Although the prize money is roughly the same, Vonn said men in her field make significantly more than women — "it's a pretty severe gap."

Of course, the same is true outside of ski racing. Even when comparing the sexes with the same job title at the same company and using similar education and experience, the gender pay gap persists across the board: Men earned 2.4 percent more than women on average, down slightly from last year, according to a study by salary-tracking website PayScale.

For Vonn, who has four World Cup championships and raced in more World Cup events than any other American in addition to her Olympic medals, monetary success came in the form of lucrative endorsements.

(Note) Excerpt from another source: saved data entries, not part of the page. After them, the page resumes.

Section Handlers.
Context (hmac : list byte -> list byte -> list byte) (hmac_length : forall k m, zlen (hmac k m) = 32).
Context (vec_capacity : list byte -> Z) (vec_capacity_ge : forall v, zlen v <= vec_capacity v).
Context (xid : Z) (context : RequestContext) (state : ConnectionState).
Context (codec_ok : codec_wf (handles state)) (limits_ok : limits_valid (limits state)).

(** The object was named by a handle of the request that this server instance
    issued for the export being served. *)
Definition issued (hs : list (list byte)) (o : ObjectKey) : Prop :=
  exists h, h ∈ hs /\ object_wf o /\ h = encode hmac (handles state) (export_id context) o.

Definition call_ok (v : vfs_ref) (hs : list (list byte)) (e : effect) : Prop :=
  match e with
  | Vfs v' op =>
      v' = v /\ (forall c, VfsOp.context_of op = Some c -> c = context) /\
      Forall (issued hs) (VfsOp.objects_of op) /\ Forall NfsName.valid (VfsOp.names_of op)
  | Mounts _ => False
  end.

Lemma object_of_issued hs h o :
  h ∈ hs -> object_of hmac context state h = Ok o -> issued hs o.
Proof.
  intros Hin H. unfold object_of, decode_object, decode in H.
  destruct (decode_any hmac (handles state) h) as [[e o']|] eqn:E; simpl in H; [|done].
  destruct (e =? export_id context) eqn:Ee; [|done]. zbool. simpl in H. injection H as <-.
  apply (decode_any_sound _ hmac_length) in E as (_ & Ho & ->). subst. by eexists.
Qed.

Lemma directory_operation_issued hs x o n :
  directory x ∈ hs -> directory_operation_of hmac context state x = Ok (o, n) ->
  issued hs o /\ NfsName.valid n.
Proof.
  intros Hin H. unfold directory_operation_of, Connection.decode_directory_operation in H.
  apply bind_ok in H as (o' & Ho & H). destruct (_ <? _); [done|].
  apply bind_ok in H as (n' & Hn & [= <- <-]).
  split; [by apply (object_of_issued hs (directory x))|].
  destruct (NfsName.new (name x)) as [m|] eqn:E; [|done]. simpl in Hn. injection Hn as <-.
  by apply NfsName_new_ok in E as [_ ?].
Qed.

Abbreviation any_answer := (fun (e : effect) (_ : response e) => True).

Lemma wp_getattr_ok {A} v hs (Q : A -> Prop) o (k : option FileAttributes -> prog A) :
  issued hs o -> (forall a, wp (call_ok v hs) any_answer Q (k a)) ->
  wp (call_ok v hs) any_answer Q (getattr_ok context v o ≫= k).
Proof.
  intros Ho Hk. unfold getattr_ok. simpl. split; [|intros r _; apply Hk].
  split_and!; [done|by intros c [= <-]|by constructor|constructor].
Qed.

Lemma handle_len_issued e o : handle_len (Some (encode hmac (handles state) e o)).
Proof. unfold handle_len; simpl. rewrite (zlen_encode _ hmac_length _ _ _ codec_ok). by vm_compute. Qed.

Lemma instance_len : zlen (instance_id (handles state)) = 8.
Proof. exact codec_ok. Qed.

Ltac issued_facts :=
  repeat match goal with
  | H : object_of _ _ _ ?h = Ok ?o |- _ =>
      apply (object_of_issued [h]) in H; [|by constructor]
  end.

Lemma issued_mono hs hs' o : hs ⊆ hs' -> issued hs o -> issued hs' o.
Proof. intros Hs (h & Hh & Ho). exists h. split; [by apply Hs|done]. Qed.

Hint Resolve appends_getattr appends_setattr appends_access appends_wcc appends_rename appends_link appends_fsstat
  appends_fsinfo appends_pathconf appends_read_err appends_readdir_err appends_readlink_err : codec.

(** Discharge the obligations of one backend call. *)
Ltac solve_call :=
  split_and!; [done|by intros ? [= <-]|repeat (apply Forall_cons_2; [assumption|]); apply Forall_nil_2
              |repeat (apply Forall_cons_2; [assumption|]); apply Forall_nil_2].
Ltac solve_reply :=
  cbn [wp answer reply]; first
  [ eapply reply_ok_failure; [done|intros; auto with codec|lia]
  | eapply reply_ok_typed; [done|auto with codec|lia] ].

Context (v : vfs_ref).

Lemma wp_getattr_handler a bound :
  304 <= bound -> wp (call_ok v (request_handles (NfsArguments.GetAttr a))) any_answer (reply_ok xid bound)
    (handle_getattr hmac vec_capacity xid context state v a).
Proof.
  intros Hb. unfold handle_getattr. destruct (object_of _ _ _ _) as [o|] eqn:Eo; [|solve_reply].
  issued_facts. apply wp_call; [solve_call|]. intros r _. solve_reply.
Qed.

The superstar athlete has signed on with Red Bull, Rolex, Head and Under Armour among others. (Vonn also earned more than $200,000 in prize money in the 2018 season, according to the International Ski Federation's website.)

"I look at companies that fit my personality, I look at companies that I want to have a long-term relationship with," she said.

Vonn says her hope is to "get women in ski racing more publicity and give them the push they need to make more money."

Although the 33-year-old Vonn said Pyeongchang was her last Olympics, she still has her own career goals too.

"I don't like being the best female, I want to be the best of all time period," she told Carter, "and then I can say I'm the greatest and I don't have to say 'female.'"

"I literally am not going to stop skiing until I reach that mark."

Vonn shared her aspirations for the future and the role money has played in her career in the latest episode of the "Kneading Dough" series. Earlier spots featured tennis great Serena Williams, Cleveland Cavaliers' superstar LeBron James and Draymond Green of the Golden State Warriors.